広川は、顎に手を置いた。老人は、ガックリと肩を落とし、項垂れている。

「大丈夫ですか」

板倉が、熱いお茶を老人に差し出した。

「板倉さん、いつもすまんな」

「いえ」

板倉は、同情の目を老人に向け、ペコリと頭を下げた。

「いっそ、あいつらに土地を売り渡した方が楽じゃないかって思う時があるんだよ」

老人は、熱いお茶にふーふーと息を掛け、啜る。

広川は、ふと思いついたように顔を上げた。

「なあ、爺さん。土地を持っている限り、あいつらは、しつこく迫ってくると思うんだ。

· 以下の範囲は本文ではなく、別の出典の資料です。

(** X13.  Along every run whose payloads follow the interface, Enter
    over a list that is not empty either changes nothing (the dropdown
    is closed or no row is highlighted) or commits a candidate of that
    list, the one at [activeIndex]. *)
Theorem enter_commits_listed_candidate (evs : list Event) (items : list JsVal) :
  Forall event_conforms evs ->
  let s := run evs init in
  suggestions s = JArr items ->
  items <> [] ->
  (onKeydown "Enter" s = s /\ (isOpen s = false \/ activeIndex s = -1)) \/
  (exists u, nth_error items (Z.to_nat (activeIndex s)) = Some u /\ In u items /\
             onKeydown "Enter" s = selectItem u s).
Proof.
  intros Hev s Hs Hne.
  destruct (reachable_index_in_range evs Hev) as (Hlo & l & Hl & Hhi). fold s in Hlo, Hl, Hhi.
  assert (l = items) by congruence. subst l. specialize (Hhi Hne).
  destruct (isOpen s) eqn:Ho.
  - rewrite (onKeydown_enter s items Hs Ho).
    destruct (activeIndex s >=? 0) eqn:E.
    + right. exists (nth (Z.to_nat (activeIndex s)) items JUndefined).
      assert (Hlt : (Z.to_nat (activeIndex s) < List.length items)%nat) by lia.
      split; [now apply nth_nth_error|]. split; auto. now apply nth_In.
    + left. split; auto. right. lia.
  - left. split; auto. now apply onKeydown_closed.
Qed.

Lemma enter_commits_listed_candidate_witness :
  let evs := two_candidates ++ [Keydown "ArrowDown"; Keydown "ArrowDown"] in
  Forall event_conforms evs /\
  suggestions (run evs init) = JArr [alice; alan] /\
  exists u, In u [alice; alan] /\
            onKeydown "Enter" (run evs init) = selectItem u (run evs init).
Proof.
  set (evs := two_candidates ++ [Keydown "ArrowDown"; Keydown "ArrowDown"]).
  assert (Hev : Forall event_conforms evs) by (repeat constructor).
  assert (Hs : suggestions (run evs init) = JArr [alice; alan]) by reflexivity.
  assert (Hne : [alice; alan] <> []) by discriminate.
  split; [exact Hev|]. split; [exact Hs|].
  destruct (enter_commits_listed_candidate evs _ Hev Hs Hne) as [[_ [H|H]] | (u & _ & Hin & He)].
  - discriminate H.
  - discriminate H.
  - exists u. split; [exact Hin | exact He].
Defined.

(** X14.  Hovering a row and pressing Enter commits that row. *)
Theorem hover_then_enter_commits (s : State) (items : list JsVal) (idx : nat) (u : JsVal) :
  inputEnabled s = true ->
  isOpen s = true ->
  suggestions s = JArr items ->
  nth_error items idx = Some u ->
  run [MouseEnter idx; Keydown "Enter"] s = selectItem u (set_activeIndex (Z.of_nat idx) s).
Proof.
  intros Hen Ho Hs Hrow.
  assert (Hshown : dropdownShown s = true).
  { unfold dropdownShown. unfold inputEnabled in Hen. now rewrite Ho, Hen. }
  assert (Hrows : rows s = items) by (unfold rows; now rewrite Hs).
  simpl. rewrite Hshown, Hrows, Hrow.
  change (inputEnabled (set_activeIndex (Z.of_nat idx) s)) with (inputEnabled s).
  rewrite Hen. rewrite (onKeydown_enter _ items); auto.
  change (activeIndex (set_activeIndex (Z.of_nat idx) s)) with (Z.of_nat idx).
  destruct (Z.of_nat idx >=? 0) eqn:E; [|exfalso; rewrite Z.geb_leb in E; apply Z.leb_gt in E; lia].
  rewrite Nat2Z.id. now rewrite (nth_error_nth _ _ _ Hrow).
Qed.

Lemma hover_then_enter_commits_witness :
  let s := run two_candidates init in
  inputEnabled s = true /\ isOpen s = true /\ suggestions s = JArr [alice; alan] /\
  nth_error [alice; alan] 1 = Some alan /\
  selectedUser (run [MouseEnter 1; Keydown "Enter"] s) = alan.
Proof.
  assert (Hen : inputEnabled (run two_candidates init) = true) by reflexivity.
  assert (Ho : isOpen (run two_candidates init) = true) by reflexivity.
  assert (Hs : suggestions (run two_candidates init) = JArr [alice; alan]) by reflexivity.
  assert (Hrow : nth_error [alice; alan] 1 = Some alan) by reflexivity.
  repeat (split; [assumption|]).
  now rewrite (hover_then_enter_commits _ _ _ _ Hen Ho Hs Hrow).
Defined.

(* ================================================================== *)
(** * Selection *)
(* ================================================================== *)

(** X15.  After a commit of a truthy candidate the input is locked:
    typing, keys, focus and the rows of the dropdown do nothing.  The
    tag's button then clears the selection and unlocks the input, with
    the query and the list still empty and the dropdown closed, so that
    typing starts a new cycle. *)
Theorem commit_locks_until_cleared (s : State) (u : JsVal) (ev : Event) (text : string) :
  truthy u = true ->
  let s1 := selectItem u s in
  let s2 := step s1 ClickClear in
  match ev with
  | Input _ | Keydown _ | Focus | MouseDown _ | MouseEnter _ => step s1 ev = s1
  | _ => True
  end /\
  selectedUser s2 = JNull /\ inputEnabled s2 = true /\ searchQuery s2 = "" /\
  suggestions s2 = JArr [] /\ isOpen s2 = false /\
  step s2 (Input text) = onInput text s2.
Proof.
  intros Hu. cbv zeta. split.
  - destruct ev; auto; simpl; unfold inputEnabled, dropdownShown; simpl; now rewrite Hu.
  - simpl. rewrite Hu. repeat split.
Qed.

Lemma commit_locks_until_cleared_witness :
  truthy alice = true /\
  step (selectItem alice init) (Input "x") = selectItem alice init /\
  inputEnabled (step (selectItem alice init) ClickClear) = true.
Proof.
  assert (Hu : truthy alice = true) by reflexivity.
  split; [exact Hu|].
  destruct (commit_locks_until_cleared init alice (Input "x") "y" Hu) as (H1 & _ & H2 & _).
  split; [exact H1 | exact H2].
Defined.

Lemma step_selection_stands (u : JsVal) (base : list string) (s : State) (ev : Event) :
  truthy u = true -> keeps_selection ev ->
  selectedUser s = u /\ searchQuery s = "" /\ network s = base ->
  selectedUser (step s ev) = u /\ searchQuery (step s ev) = "" /\ network (step s ev) = base.
Proof.
  intros Hu Hev (Hs & Hq & Hn).
  assert (Hdis : inputEnabled s = false) by (unfold inputEnabled; now rewrite Hs, Hu).
  assert (Hhid : dropdownShown s = false).
  { unfold dropdownShown. rewrite Hs, Hu. apply andb_false_r. }
  destruct ev; simpl in *; rewrite ?Hdis, ?Hhid; auto; try contradiction.
  - apply (elapse_preserves
             (fun s => selectedUser s = u /\ searchQuery s = "" /\ network s = base)); auto.
    intros [] s0 (Hs0 & Hq0 & Hn0); [|simpl; auto].
    destruct (runCallback_frame CbFetch s0) as (_ & _ & Hq' & _).
    destruct (runCallback_frame_ui CbFetch s0) as (_ & Hu').
    rewrite Hq', Hu'. split; [|split]; auto.
    simpl. rewrite fetchUsers_network, Hq0. unfold calls. simpl. now rewrite app_nil_r.
  - rewrite settle_network. split; [|split]; auto.
    + rewrite <- Hs. frame.
    + rewrite <- Hq. frame.
  - unfold onUnmounted, clearTimeout. destruct (debounceTimer s); simpl; auto.
Qed.

(** X16.  While a committed truthy candidate stands (no clearing, no
    write by the host), whatever else happens, in any order, the bound
    value and the empty query stay and no network call is made: the
    debounce timer a commit leaves pending finds an empty query. *)
Theorem no_search_while_selected (s : State) (u : JsVal) (evs : list Event) :
  truthy u = true ->
  Forall keeps_selection evs ->
  let s' := run evs (selectItem u s) in
  selectedUser s' = u /\ searchQuery s' = "" /\ network s' = network s.
Proof.
  intros Hu Hev.
  apply (run_preserves_if
           (fun s' => selectedUser s' = u /\ searchQuery s' = "" /\ network s' = network s)
           keeps_selection); auto.
  intros s0 ev Hk H0. now apply step_selection_stands.
Qed.

Lemma no_search_while_selected_witness :
  let s := run (two_candidates ++ [Input "al"]) init in
  let evs := [Elapse 300; Input "x"; Blur; Elapse 500] in
  truthy alan = true /\ Forall keeps_selection evs /\
  network (run evs (selectItem alan s)) = network s.
Proof.
  assert (Hu : truthy alan = true) by reflexivity.
  assert (Hev : Forall keeps_selection [Elapse 300; Input "x"; Blur; Elapse 500]).
  { repeat constructor. }
  split; [exact Hu|]. split; [exact Hev|].
  exact (proj2 (proj2 (no_search_while_selected _ alan _ Hu Hev))).
Defined.

(* ================================================================== *)
(** * A whole lookup *)
(* ================================================================== *)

だったら、いっそのこと、ちゃんとした他の業者に土地を売ったらどうだ?あんな奴らに買い叩かれるくらいなら、もっと良い値で買い取ってもらった方がいいだろう」

「しかし」

「もし、良かったら、俺の知り合いを紹介するから。いつでも言ってくれ」

「そうだな」

広川は、それ以上無理強いすることもなく、他の話を始めた。

「落ちますかね?」

「落ちるさ」

帰りの車の中で、広川は、自信あり気に言うと携帯を取り出した。

「俺だ。明後日、もう一回、荒らしとけ。ヘマすんなよ」

それから1週間後。別の仕事から帰る道中に、老人から電話が掛かってきた。

「わかったよ。すぐに、行かせるから。ああ、大丈夫だ。俺も同行してやるから、安心しろ」

電話を切った広川が、ニヤッと笑って。

「落ちた」

そう言った。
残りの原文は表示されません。